Michigan is among just a handful of states raising taxes on low-income working families while cutting taxes for other groups, the Center for Budget and Policy Priorities said in a report released Tuesday.
The Washington-based group notes that Michigan, New Jersey and Wisconsin all have scaled back tax credits for low-income workers in recent years while cutting business taxes. In Michigan's case, low-income families will see their tax breaks shrink starting next year by about $260 million annually while businesses will get a $1.1 billion tax break starting in January and a $1.7 billion tax break the year after.
Michigan Gov. Rick Snyder originally wanted to eliminate the state Earned Income Tax Credit, but agreed to reduce it from 20 percent of the federal credit to 6 percent for tax year 2012. He said earlier this year that the state needed to make cuts to balance the budget and noted no cuts were being made in Medicaid programs providing health care to low-income working families. He also has said the business tax cuts will create employment opportunities.
"More and better jobs are at the heart of the governor's plan to improve and strengthen our economy so ALL can prosper and benefit," Sara Wurfel, a spokeswoman for the first-year Republican governor, said in an emailed response to the report.
Wurfel said Snyder finds it unacceptable that Michigan's families "are among the poorest in the nation."

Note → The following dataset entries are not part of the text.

(** A 200 whose collection field is an empty array decodes to an empty,
    non-nil slice, and [GetServers] returns it without an error. *)
Lemma GetServers_empty_collection_succeeds :
  Servers_Servers (json_Unmarshal body_servers_empty zero_Servers).1 = Some []
  /\ (GetServers (panel [reply 200 body_servers_empty]) ps initial_State).1
     = Done (Some [], None)
  /\ (GetServers (panel [reply 200 body_servers_empty]) ps initial_State).1
     <> Done (None, Some (ErrorString "no servers returned")).
Proof. split; [reflexivity|]. split; [reflexivity|discriminate]. Qed.

(** A rejected URL: the request is nil, [callApi] panics and nothing reaches
    the HTTP client.  A body cut short after a whole document is decoded as
    it was read, where an empty body would not decode. *)
Lemma callApi_nil_request_panics :
  NewRequest_err (panel [reply 200 body_servers_absent]) http_MethodGet
    (buildApiUrl bad_ps ApiEndpointServers [])
  = Some (ErrorString "net/url: invalid control character in URL")
  /\ callApi (panel [reply 200 body_servers_absent]) zero_Servers bad_ps
       http_MethodGet ApiEndpointServers [] ∅ initial_State
     = (Panic nil_dereference, initial_State)
  /\ requests (trace initial_State) = []
  /\ (callApi (panel [inr cut_short]) zero_Server ps http_MethodGet
        ApiEndpointServer ["srv-1"] ∅ initial_State).1
     = Done (srv, None)
  /\ (json_Unmarshal EmptyString zero_Server).2 = syntax_error.
Proof. repeat split; reflexivity. Qed.

(** The signed URL answers 404: the error names the code and no file is
    made. *)
Lemma DownloadServerBackup_status_gate_witness :
  exists s',
    DownloadServerBackup (panel [reply 200 body_url; inr not_found]) ps srv
      "bk-1" destination initial_State
    = (Done (None, Some (ErrorString "download failed with status code 404")), s')
    /\ files s' = ∅ /\ fd_table s' = [].
Proof.
  destruct (DownloadServerBackup (panel [reply 200 body_url; inr not_found])
              ps srv "bk-1" destination initial_State) as [r s'] eqn:Hrun.
  destruct (DownloadServerBackup_status_gate _ _ _ _ _ _ _ _ Hrun) as [_ Hrefused].
  edestruct Hrefused as (-> & Hfiles & Hfds & _);
    [reflexivity|reflexivity|reflexivity|discriminate|].
  exists s'. split; [reflexivity|]. by split.
Defined.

"His overall plan aims to help address and reverse that trend. He's also worked hard to ensure essential and solid safety net services that lower income individuals rely on, like protecting Medicaid access and services," she said.
The Michigan League for Human Services, which opposed shrinking the tax credit, said the change is bad policy.
Five years ago, Michigan was one of just five states that taxed a working family of four making below $14,000, about 71 percent of the federal poverty level, one of the harshest levels of taxation on the poor in the country.
That changed when lawmakers passed the state tax credit, which took effect in 2008. Last year, Michigan taxed a family of four only when its income reached 136 percent of the poverty level -- about $30,300, according to the center's report.
"Michigan had made a lot of progress from the days when we used to literally tax working families into poverty," the league's policy director, Karen Holcomb-Merrill, said in a statement. "Unfortunately, we're moving once again moving in the wrong direction on this issue."
Families qualifying for the Earned Income Tax Credit have been getting about $430 annually from the credit. That amount will drop to $130 to $140 in the next tax year. Meanwhile, two-thirds of Michigan businesses next year will be exempt from paying corporate income taxes under the new business tax breaks.
"EITC cuts helped offset ... the revenue loss from those tax cuts," the center said in its report. "Instead of undermining efforts to reduce the tax liabilities of poor families, states should preserve the progress they have made and build upon it when their budget outlook improves."
Wurfel said the tax changes were part of an effort to make the system "simple, fair and efficient."
"It was also about ending exorbitant business tax credits that were jeopardizing our future and ensuring a level playing field for all industries and sectors," she said. "It was about creating a structurally balanced budget that could be a building block for the future."